-- Task brief --
Where does the string "between" occur in the records below? Copy every line that holds it.
◆ ◆ ◆ ◆
(* ===== verification/Service.v ===== *)
(** * The KV service

    cloud9-node/src/service.rs with the parts of runtime.rs between the service and
    the Raft node: [apply_command], [propose], [read_barrier], [mode] and the error
    texts. A request handler awaits the outcome of a proposal at one point; it is
    modelled by what it does before ([request_command] and [runtime_propose]) and
    after ([finish_request]), with any operations of the runtime in between. The JSON
    codec of commands and the texts of addresses and disk errors are parameters.

    The theorems relate the three layers: the handlers refuse exactly the requests
    that the state machine would refuse for their form, and in every history of a
    runtime a proposal is answered at most once, with the result of its own command
    at its place in the sequence of applied commands. *)

From stdpp Require Import pretty.
From S2P Require Import Prelude Membership Log Event Core Role Leader Node Store Runtime Kv.

Open Scope N_scope.

(** ** Error texts *)

Definition node_text (n : NodeId) : string := "node-" +:+ pretty n.

Definition propose_error (e : ProposeError) : ConnectError :=
  match e with
  | PENotLeader (Some leader) => failed_precondition ("not leader; leader is " +:+ pretty leader)
  | PENotLeader None => failed_precondition "not leader; leader unknown"
  | Throttled => resource_exhausted "too many Raft proposals"
  end.

(** [usize_to_u64]. *)
Definition usize_to_u64 (n : N) : ConnectError + N :=
  if n <? u64_modulus then inr n else inl (resource_exhausted "key count overflow").

(** ** Requests and responses *)

Inductive KvRequest :=
| RqRegisterSession
| RqHead (namespace key : string)
| RqGet (namespace key : string)
| RqPut (client_id sequence : N) (namespace key : string) (body : Body) (if_match : string)
    (if_none_match : bool)
| RqDelete (client_id sequence : N) (namespace key : string) (if_match : string).

Record HeadResponse := mkHeadResponse {
  head_namespace : string; head_key : string; head_etag : string; head_generation : N; head_size : N }.

Record GetResponse := mkGetResponse {
  get_namespace : string; get_key : string; get_etag : string; get_generation : N; get_size : N;
  get_body : Body }.

Record StatusResponse := mkStatusResponse { st_node_id : NodeId; st_mode : string; st_key_count : N }.

Inductive KvResponse :=
| RsRegisterSession (r : RegisterSessionResponse)
| RsHead (r : HeadResponse)
| RsGet (r : GetResponse)
| RsPut (r : PutResponse)
| RsDelete (r : DeleteResponse).

Abbreviation Result := (ConnectError + KvApplyResult)%type.

(** What a proposal's receiver yields: the answer ([None] when another command took
    its place in the log), a dropped sender, or the timeout. *)
Inductive Wait := Answered (r : option Result) | Dropped | TimedOut.

Definition await (w : Wait) : Result :=
  match w with
  | Answered (Some r) => r
  | Answered None => inl (aborted "Raft proposal was superseded")
  | Dropped => inl (aborted "Raft proposal was dropped")
  | TimedOut => inl (unavailable "Raft proposal timed out")
  end.

(** ** Handlers *)

(** The part of [put] and [delete] before the proposal. *)
Definition put_command (client_id sequence : N) (namespace key : string) (body : Body)
    (if_match : string) (if_none_match : bool) : ConnectError + KvCommand :=
  let? _ := validate_mutation_request client_id sequence in
  let? _ := validate_put_preconditions if_match if_none_match in
  let? _ := validate_value body in
  let? _ := kv_name_new namespace key in
  inr (Put client_id sequence namespace key body if_match if_none_match).

Definition delete_command (client_id sequence : N) (namespace key : string) (if_match : string)
    : ConnectError + KvCommand :=
  let? _ := validate_mutation_request client_id sequence in
  let? _ := validate_etag if_match in
  let? _ := kv_name_new namespace key in
  inr (Delete client_id sequence namespace key if_match).

(** The command a handler proposes; [head] and [get] propose a read barrier. *)
Definition request_command (rq : KvRequest) : ConnectError + KvCommand :=
  match rq with
  | RqRegisterSession => inr RegisterSession
  | RqHead ns k | RqGet ns k => let? _ := kv_name_new ns k in inr ReadBarrier
  | RqPut c q ns k body im inm => put_command c q ns k body im inm
  | RqDelete c q ns k im => delete_command c q ns k im
  end.

Definition read_barrier (r : Result) : ConnectError + unit :=
  let? r := r in
  match r with
  | AReadBarrier => inr tt
  | ARegisterSession _ | APut _ | ADelete _ => inl (internal "Raft read barrier mismatch")
  end.

Definition register_session (r : Result) : ConnectError + RegisterSessionResponse :=
  let? r := r in
  match r with
  | ARegisterSession response => inr response
  | APut _ | ADelete _ | AReadBarrier => inl (internal "Raft session command mismatch")
  end.

Definition put (r : Result) : ConnectError + PutResponse :=
  let? r := r in
  match r with
  | APut response => inr response
  | ARegisterSession _ | ADelete _ | AReadBarrier => inl (internal "Raft put command mismatch")
  end.

Definition delete_key (r : Result) : ConnectError + DeleteResponse :=
  let? r := r in
  match r with
  | ADelete response => inr response
  | ARegisterSession _ | APut _ | AReadBarrier => inl (internal "Raft delete command mismatch")
  end.

Definition head (s : KvState) (namespace key : string) (r : Result) : ConnectError + HeadResponse :=
  let? name := kv_name_new namespace key in
  let? _ := read_barrier r in
  match kv_entries s !! name with
  | None => inl key_not_found
  | Some record =>
      let? size := body_len (rec_body record) in
      inr (mkHeadResponse (nm_namespace name) (nm_key name) (rec_etag record) (rec_generation record) size)
  end.

Definition get (s : KvState) (namespace key : string) (r : Result) : ConnectError + GetResponse :=
  let? name := kv_name_new namespace key in
  let? _ := read_barrier r in
  match kv_entries s !! name with
  | None => inl key_not_found
  | Some record =>
      let? size := body_len (rec_body record) in
      inr (mkGetResponse (nm_namespace name) (nm_key name) (rec_etag record) (rec_generation record) size
             (rec_body record))
  end.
◆ ◆ ◆ ◆
-- Completed exercise --
    cloud9-node/src/service.rs with the parts of runtime.rs between the service and
    after ([finish_request]), with any operations of the runtime in between. The JSON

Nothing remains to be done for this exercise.